John Donne had entered as a law student at Lincoln’s Inn, and, after taking Orders, he was appointed preacher to the Inn. Before this, when Secretary to Lord Keeper Egerton, he had been secretly married to Anne, Lady Egerton’s niece. Ruin stared him in the face when, on discovery of the marriage, he was dismissed. With a characteristic ‘conceit’ he ‘sent a sad letter to his wife,’ as Walton[53] says, ‘and signed it John Donne, Anne Done, Un-done.’

Having taken Orders at the instance of King James, he was soon afterwards ‘importuned by the grave Benchers of Lincoln’s Inn, who were once the companions and friends of his youth, to accept of their lecture.’ Before he finally left the Inn to be Dean of St. Paul’s, he laid the foundation-stone of the new Chapel, and at the consecration ceremony, 1623, Ascension Day, he preached a sermon on the text, ‘And it was at Jerusalem, the feast of the dedication, and it was winter.’ So great was the throng of listeners that ‘two or three were endangered and taken up dead for the time with the extreme press.’ But Donne, great preacher as he was, lives, not by his sermons, but by his poems and by the Life with which the pen of Izaak Walton conferred immortality upon him.

Like the Master of the Temple, the Chaplain of Lincoln’s Inn presides over the Chapel and attends in Hall during term-time. A Preachership was instituted in 1581, and the office has been filled by such men as Reginald Heber, Bishop of Calcutta and hymnologist, and Thomson, Archbishop of York. Amongst earlier Preachers may be mentioned Herring (1726), afterwards Archbishop of Canterbury, and Warburton (1746), Bishop of Gloucester, who founded the Warburton Lectures on Religion, which are annually delivered in the Chapel.

The old coloured glass, representing Old Testament figures and the Twelve Apostles, made by Hall, of Fetter Lane, but probably designed by the Flemish artist, Bernard van Linge, is very good. It is contemporary with the original building, and was paid for by subscribers, who included in their number Noy, the Attorney-General, and Southampton and Pembroke, the friends of Shakespeare.

In the Vaults lie Prynne, whose grave is unmarked, and the youthful daughter of the great Lord Brougham (1839), the only woman ever buried here. Lord Wellesley composed a Latin epitaph to grace her tomb. It has no great merit as a composition.

The Old Hall stands at right angles to the Chapel. Older than the Gatehouse itself, it has been quite ruined by frequent alterations, restorations, and by hideous plastering. It was stuccoed by Bernasconi about the year 1800. ‘The Loover or Lanthorn,’ according to the Records of the Society, was ‘set up in the sixth of Edward VI.’

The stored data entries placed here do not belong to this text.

(** What a handler leaves alone: the registry, the debug switch and the
    masks; what it adds to the observations is neither an offer, nor a
    handler entry, nor a construction. *)
Lemma handle_frame (tz : Z) (p : ptr) (s : Stream) (e : Event) (w : World) :
  heap_lookup p (heap w) = Some s ->
  exists added,
    trace (handle tz p s e w) = trace w ++ added /\
    offered added = [] /\ handled added = [] /\ constructed added = [] /\
    instance (handle tz p s e w) = instance w /\
    showDebug (handle tz p s e w) = showDebug w /\
    same_masks w (handle tz p s e w).
Proof.
  intros Hp. unfold handle.
  destruct (derived s) as [file| |events|e0].
  - destruct (fs_open_append file (files w)) as [content|]; simpl.
    + eexists. rewrite <- app_assoc. simpl. split; [reflexivity|].
      repeat split.
    + eexists. split; [reflexivity|]. repeat split.
  - simpl. eexists. split; [reflexivity|]. repeat split.
  - simpl. exists []. rewrite app_nil_r. repeat split.
    intros q. simpl. rewrite heap_lookup_update, Hp.
    destruct (N.eqb_spec q p) as [->|]; [now rewrite Hp|reflexivity].
  - simpl. exists []. rewrite app_nil_r. repeat split.
    intros q. simpl. rewrite heap_lookup_update, Hp.
    destruct (N.eqb_spec q p) as [->|]; [now rewrite Hp|reflexivity].
Qed.
(** * Grid pooling engines of trajnetbaselines/lstm/pooling.py

    A shallow embedding of [FastPooling] (the batched engine) and [Pooling]
    (the per-agent engine), and the properties of the grid descriptor they
    compute.

    Numbers.  A tensor entry is an exact rational or NaN: rounding of the
    32-bit floats is not represented, NaN is, because the per-agent engine
    tests for it.  Every arithmetic result is kept in lowest terms, so that
    two entries with the same value are the same term.

    Tensors.  A vector is a list, a matrix a list of rows.  An operation
    that raises in Python returns [inl] of the exception. *)

From Stdlib Require Import List ZArith QArith Qabs Qround Qreduction Lia Lqa Bool Arith.
Import ListNotations.

(** ** Exceptions *)

Inductive exn : Type :=
| ZeroDivisionError   (* Python scalar division by zero *)
| RuntimeError        (* torch: shapes, sizes, empty stack *)
| IndexError          (* torch: index or mask out of bounds *)
| TypeError           (* Python: subscript of None *)
| NonFinite.          (* a value outside the number model: the integer
                         conversion of NaN, a quotient by a zero step *)

Definition res (A : Type) : Type := (exn + A)%type.

Definition ret {A} (x : A) : res A := inr x.
Definition raise {A} (e : exn) : res A := inl e.
Definition bind {A B} (c : res A) (k : A -> res B) : res B :=
  match c with
  | inl e => inl e
  | inr x => k x
  end.

Notation "x <- c ;; k" := (bind c (fun x => k))
  (at level 61, c at next level, right associativity).

Fixpoint mapM {A B} (f : A -> res B) (l : list A) : res (list B) :=
  match l with
  | [] => ret []
  | x :: t => y <- f x ;; ys <- mapM f t ;; ret (y :: ys)
  end.

(** ** Numbers *)

Module Num.

Definition num : Type := option Q.

Definition NaN : num := None.
Definition fin (q : Q) : num := Some (Qred q).
Definition zero : num := Some 0%Q.
Definition one : num := Some 1%Q.

Definition lift2 (f : Q -> Q -> Q) (a b : num) : num :=
  match a, b with
  | Some x, Some y => Some (Qred (f x y))
  | _, _ => None
  end.

Definition add : num -> num -> num := lift2 Qplus.
Definition sub : num -> num -> num := lift2 Qminus.
Definition mul : num -> num -> num := lift2 Qmult.
(** tensor / scalar, the scalar known to be non-zero *)
Definition divq (a : num) (d : Q) : num := lift2 Qdiv a (Some d).

Definition isnan (a : num) : bool :=
  match a with None => true | Some _ => false end.

Definition Qltb (x y : Q) : bool :=
  match (x ?= y)%Q with Lt => true | _ => false end.

(** [a < q] and [a >= q]: a comparison with NaN is false *)
Definition ltb (a : num) (q : Q) : bool :=
  match a with Some x => Qltb x q | None => false end.
Definition geb (a : num) (q : Q) : bool :=
  match a with Some x => Qle_bool q x | None => false end.

(** torch.sign: NaN gives 0 *)
Definition sign (a : num) : num :=
  match a with
  | None => zero
  | Some x => match (x ?= 0)%Q with
              | Lt => Some (-1)%Q
              | Eq => zero
              | Gt => one
              end
  end.
Definition abs (a : num) : num :=
  match a with Some x => Some (Qred (Qabs x)) | None => None end.
Definition relu (a : num) : num :=
  match a with
  | Some x => if Qltb x 0 then zero else Some (Qred x)
  | None => None
  end.

(** [.long()]: truncation towards zero; NaN has no integer value *)
Definition long (a : num) : res Z :=
  match a with
  | Some x => ret (Z.quot (Qnum x) (Zpos (Qden x)))
  | None => raise NonFinite
  end.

That the same customs obtained in Lincoln’s Inn as in the other Inns, and were celebrated in this Hall, is indicated by an order of the Society during the reign of Henry VIII., that the ‘King of Cockneys on Childermass Day should sit and have due service; and that he and all his officers should use honest manner and good order, without any waste or destruction making, in wine, brawn, chely, or other vitails ... and that Jack Straw and all his adherents should be banisht and no more be used in this House.’

It was in this Hall that the Lord Chancellor used to sit and hold his Court, under a picture by Hogarth of ‘S. Paul before Felix’ (1750), before the new Law Courts were built.

Adjoining the Hall, on the South side, was the Library. The building is now let out in chambers. This Library was founded by John Nethersale, a member of the Society, who bequeathed forty marks to be spent on the building and on Masses for the repose of his soul (1497). Ever since, it has been increased, and, passing from Old Square to Stone Buildings, and from Stone Buildings to its present noble home, has grown in wealth and usefulness.

Many of the volumes still retain the iron rings attached to their covers, by which, in old times, books in a Library were chained to the desks—as may be seen in the College and University Libraries at Oxford and Cambridge. The Library was further enriched by Sir Matthew Hale, Chief Justice, 1671, who bequeathed his MSS. to it.